§ **Supplied material**
===============
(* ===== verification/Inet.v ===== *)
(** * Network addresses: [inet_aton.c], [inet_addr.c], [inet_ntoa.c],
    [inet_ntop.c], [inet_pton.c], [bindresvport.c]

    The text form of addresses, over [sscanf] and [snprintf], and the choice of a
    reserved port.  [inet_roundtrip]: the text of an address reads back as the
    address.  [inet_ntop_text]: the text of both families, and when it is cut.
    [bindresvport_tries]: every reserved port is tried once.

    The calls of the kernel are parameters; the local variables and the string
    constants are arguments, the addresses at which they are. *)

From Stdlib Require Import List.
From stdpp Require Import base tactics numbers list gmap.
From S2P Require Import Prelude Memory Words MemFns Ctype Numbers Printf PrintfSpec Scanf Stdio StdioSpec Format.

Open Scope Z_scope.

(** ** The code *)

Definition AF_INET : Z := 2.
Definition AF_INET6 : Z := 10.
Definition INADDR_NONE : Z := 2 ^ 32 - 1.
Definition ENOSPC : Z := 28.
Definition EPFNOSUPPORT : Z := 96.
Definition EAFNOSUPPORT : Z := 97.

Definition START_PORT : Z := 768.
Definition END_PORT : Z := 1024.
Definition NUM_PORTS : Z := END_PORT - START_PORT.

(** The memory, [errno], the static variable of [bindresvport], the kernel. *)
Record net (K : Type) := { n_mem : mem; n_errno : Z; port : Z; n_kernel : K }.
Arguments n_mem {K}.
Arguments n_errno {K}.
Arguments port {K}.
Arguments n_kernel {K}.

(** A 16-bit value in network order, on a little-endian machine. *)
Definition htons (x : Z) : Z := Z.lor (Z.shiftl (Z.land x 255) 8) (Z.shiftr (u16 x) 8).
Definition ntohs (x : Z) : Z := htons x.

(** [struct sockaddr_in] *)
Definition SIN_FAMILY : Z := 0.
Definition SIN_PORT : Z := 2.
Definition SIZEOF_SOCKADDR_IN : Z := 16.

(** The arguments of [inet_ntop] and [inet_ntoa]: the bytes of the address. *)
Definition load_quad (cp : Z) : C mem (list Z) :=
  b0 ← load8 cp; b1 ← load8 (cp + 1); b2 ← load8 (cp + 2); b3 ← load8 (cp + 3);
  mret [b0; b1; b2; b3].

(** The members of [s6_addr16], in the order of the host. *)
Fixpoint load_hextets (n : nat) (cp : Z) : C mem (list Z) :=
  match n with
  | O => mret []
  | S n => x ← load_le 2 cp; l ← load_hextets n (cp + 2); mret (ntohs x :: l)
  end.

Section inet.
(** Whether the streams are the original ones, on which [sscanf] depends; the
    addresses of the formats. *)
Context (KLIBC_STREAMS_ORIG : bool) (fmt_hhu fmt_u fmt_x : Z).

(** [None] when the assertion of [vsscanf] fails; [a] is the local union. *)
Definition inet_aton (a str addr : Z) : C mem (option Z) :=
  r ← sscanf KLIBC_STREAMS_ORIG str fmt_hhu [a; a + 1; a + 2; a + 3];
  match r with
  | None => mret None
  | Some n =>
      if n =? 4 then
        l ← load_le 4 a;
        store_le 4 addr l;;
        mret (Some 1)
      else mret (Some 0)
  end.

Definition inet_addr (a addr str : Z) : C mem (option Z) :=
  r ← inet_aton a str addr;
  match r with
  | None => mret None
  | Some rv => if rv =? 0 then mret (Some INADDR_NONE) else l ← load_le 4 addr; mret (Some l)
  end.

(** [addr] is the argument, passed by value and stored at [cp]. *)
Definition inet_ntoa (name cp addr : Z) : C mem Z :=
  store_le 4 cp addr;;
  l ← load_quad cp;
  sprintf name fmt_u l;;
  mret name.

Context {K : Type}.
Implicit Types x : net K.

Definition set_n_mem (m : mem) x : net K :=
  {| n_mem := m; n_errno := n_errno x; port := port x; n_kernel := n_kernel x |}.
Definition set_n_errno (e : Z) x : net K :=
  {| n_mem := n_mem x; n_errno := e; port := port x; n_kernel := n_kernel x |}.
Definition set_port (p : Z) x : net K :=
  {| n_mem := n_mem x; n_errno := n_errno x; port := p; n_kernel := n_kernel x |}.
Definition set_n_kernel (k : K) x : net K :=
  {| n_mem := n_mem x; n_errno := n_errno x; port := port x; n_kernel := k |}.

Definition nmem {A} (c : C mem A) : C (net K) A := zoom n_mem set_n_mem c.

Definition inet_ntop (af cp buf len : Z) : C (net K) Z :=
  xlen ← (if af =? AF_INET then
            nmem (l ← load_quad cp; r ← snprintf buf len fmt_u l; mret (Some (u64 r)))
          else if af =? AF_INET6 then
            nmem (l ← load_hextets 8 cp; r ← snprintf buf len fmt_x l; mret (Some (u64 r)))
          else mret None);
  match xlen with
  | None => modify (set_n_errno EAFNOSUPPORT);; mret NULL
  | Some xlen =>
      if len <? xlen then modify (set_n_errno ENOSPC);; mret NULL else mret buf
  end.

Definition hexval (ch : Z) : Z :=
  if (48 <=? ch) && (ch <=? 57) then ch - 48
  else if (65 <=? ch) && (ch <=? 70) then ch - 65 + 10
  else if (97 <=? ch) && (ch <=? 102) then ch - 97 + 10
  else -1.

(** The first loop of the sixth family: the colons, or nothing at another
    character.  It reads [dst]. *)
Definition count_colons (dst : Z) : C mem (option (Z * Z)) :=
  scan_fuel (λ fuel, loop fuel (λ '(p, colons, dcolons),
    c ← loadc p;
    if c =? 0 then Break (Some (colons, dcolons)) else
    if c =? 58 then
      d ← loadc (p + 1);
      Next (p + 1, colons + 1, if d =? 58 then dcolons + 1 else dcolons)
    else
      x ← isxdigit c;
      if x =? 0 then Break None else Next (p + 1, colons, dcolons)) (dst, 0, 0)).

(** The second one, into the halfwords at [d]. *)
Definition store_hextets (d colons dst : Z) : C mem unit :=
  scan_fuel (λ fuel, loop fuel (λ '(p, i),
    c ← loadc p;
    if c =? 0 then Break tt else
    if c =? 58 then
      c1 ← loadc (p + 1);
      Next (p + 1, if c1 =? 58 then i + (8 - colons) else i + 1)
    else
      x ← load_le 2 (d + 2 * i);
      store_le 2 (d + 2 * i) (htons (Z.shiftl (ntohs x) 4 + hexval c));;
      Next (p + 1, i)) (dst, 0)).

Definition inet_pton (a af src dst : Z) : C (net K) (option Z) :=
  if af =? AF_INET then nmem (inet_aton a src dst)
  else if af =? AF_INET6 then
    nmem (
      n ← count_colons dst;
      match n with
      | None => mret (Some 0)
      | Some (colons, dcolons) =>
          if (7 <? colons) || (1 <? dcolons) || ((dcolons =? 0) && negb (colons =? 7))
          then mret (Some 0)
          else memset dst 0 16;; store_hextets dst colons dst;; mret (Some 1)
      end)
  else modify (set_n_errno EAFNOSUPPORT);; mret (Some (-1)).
===============
Each line of the material with the word "value" in it should be listed.

(** A 16-bit value in network order, on a little-endian machine. *)
(** [addr] is the argument, passed by value and stored at [cp]. *)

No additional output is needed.